Growing up my mom used to try to get me to organize all of my school papers immediately after the semester ended. She’d hound me for days about how important it was to make sure that the house was tidy and that things were kept organized, but I always complained.
Something about being forced to go through all of my course work, notes, tests, and other “important” information I had recorded over the semester felt wrong. I guess you’d call it a bit of “diva” or “spoiled attitude” type of reaction as my partner regularly reminds me I have… but I hated school, so I never wanted to get it done.
It felt like all of the notes I was going through were being crammed back into my head… do I need to remember this fact or can I dump it? What’s that theory again? Who was the dead guy they told me to remember the name of? Why do they have us memorize years things happened…?
Now, the thing is, that doesn’t always happen to me. You know, I don’t always feel stressed putting things in order, but I had such a negative association with the papers and school itself.
In general, I can be a very organized person and will even get very specific about how I categorize and subcategorize everything. For example, I have every draft of every play I have ever written. Performed, unperformed, completed, incomplete, inspired, or uninspired. All alphabetical. All with notes written in the margins. All organized.
There’s always been ease in organizing and categorizing things that I found invigorating to work on. And that’s not to say that everything I have ever worked on in there is invigorating, because that would be a lie. It hasn’t all been fun, but it’s all worth it in some way or another. It feeds a drive that school didn’t for me because I was given the freedom to learn what I wanted to learn and put aside all the rest.
But much like me dancing around the point of this post with prose that is just meant to titillate and distract the reader… I don’t always do the things that need to be done that get easily pile up.

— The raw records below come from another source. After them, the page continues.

(* ===== verification/_CoqProject ===== *)
-Q . S2P
Prelude.v
PyStr.v
PyVal.v
PyTime.v
StorageScope.v
AsyncJobs.v
AsyncMiddleware.v
RefreshGraph.v
RefreshOutcome.v
Permissions.v
ToolPolicy.v
SqlLexer.v
SqlGuard.v
PyIp.v
RateLimit.v
PyJson.v
PyUuid.v
PyIo.v
ActionStore.v
ActionTokens.v
ActionAuthority.v
ActionSafety.v
PyUrl.v
EgressGuard.v
RefreshLease.v
ServiceJobs.v
AsyncService.v
SignedContext.v
RunAdmission.v
RefreshAdmission.v
RefreshRun.v
PartitionedParquet.v
Publication.v
PublicationSafety.v
PublicationStore.v
PublicationVerifier.v
PublishedSnapshots.v
PublicSemantics.v
PublicationObjects.v
PublicationEngine.v
PublicationRuns.v
SyncProgress.v
SyncState.v
PipelineRuns.v
RunsFrame.v
ExtractSlots.v
PipelineRunsSafety.v
SyncSafety.v
StuckRuns.v
StuckRunsSafety.v
SyncRefreshes.v
SyncNow.v
SyncNowSafety.v
Workflow.v
WorkflowRoutes.v
WorkflowApprovals.v
WorkflowShape.v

It’s really easy for me to backburn the important things while I chase the things that I find “more important.” Oftentimes I don’t see the importance of getting certain tasks done until I’m faced with a pile of papers, or in the most recent case… feeling like I’m living in a place that I don’t want to live in.
Ever since we moved into our place I haven’t taken the time to properly move and settle down. I think the main reason is that I’m still so ready to pick up and move. Thing is that’s not respecting the fact that I’m here right now. I shouldn’t be worrying so much about where I’m going to live next, while completely ignoring how I’m feeling and doing now.
Currently, the apartment feels like a mess. We’ve got a few rooms painted, but we still have bags and boxes of stuff scattered all over the place and we moved last August. Which wasn’t long after our previous move only months before.
It’s also true that work picked up for me and that there were a lot of other things that needed to be fixed. A few things that weren’t in our hands, like having the windows redone by management, but I remember blatantly giving up on everything at one point. I stopped trying to move in and I just let everything carry me away because it felt useless to unpack if we were just going to move again.
Now, am I mad at myself for that? Not really. I needed to do what I needed to do. But I will say that taking some time to move in last week made me feel a whole lot better. Like I was coming back into living right now.
Since moving in I’ve taught 2 semesters. In those 2 semesters, I haven’t organized any of my papers. The desk in the office was horrific!
So, I made the decision to organize all of the papers to make the desk usable again. That meant getting rid of or filing all lesson plans, course materials, playbills, bills, coursework, notes, and every scrap piece of paper I had collected.
Breath of fresh air.
A new chapter.
Do you know how you pick up certain traits from your parents? Well, I hope that organization is a trait I take away from my mother. It’s always been a strong suit of hers and I truly admire her for it.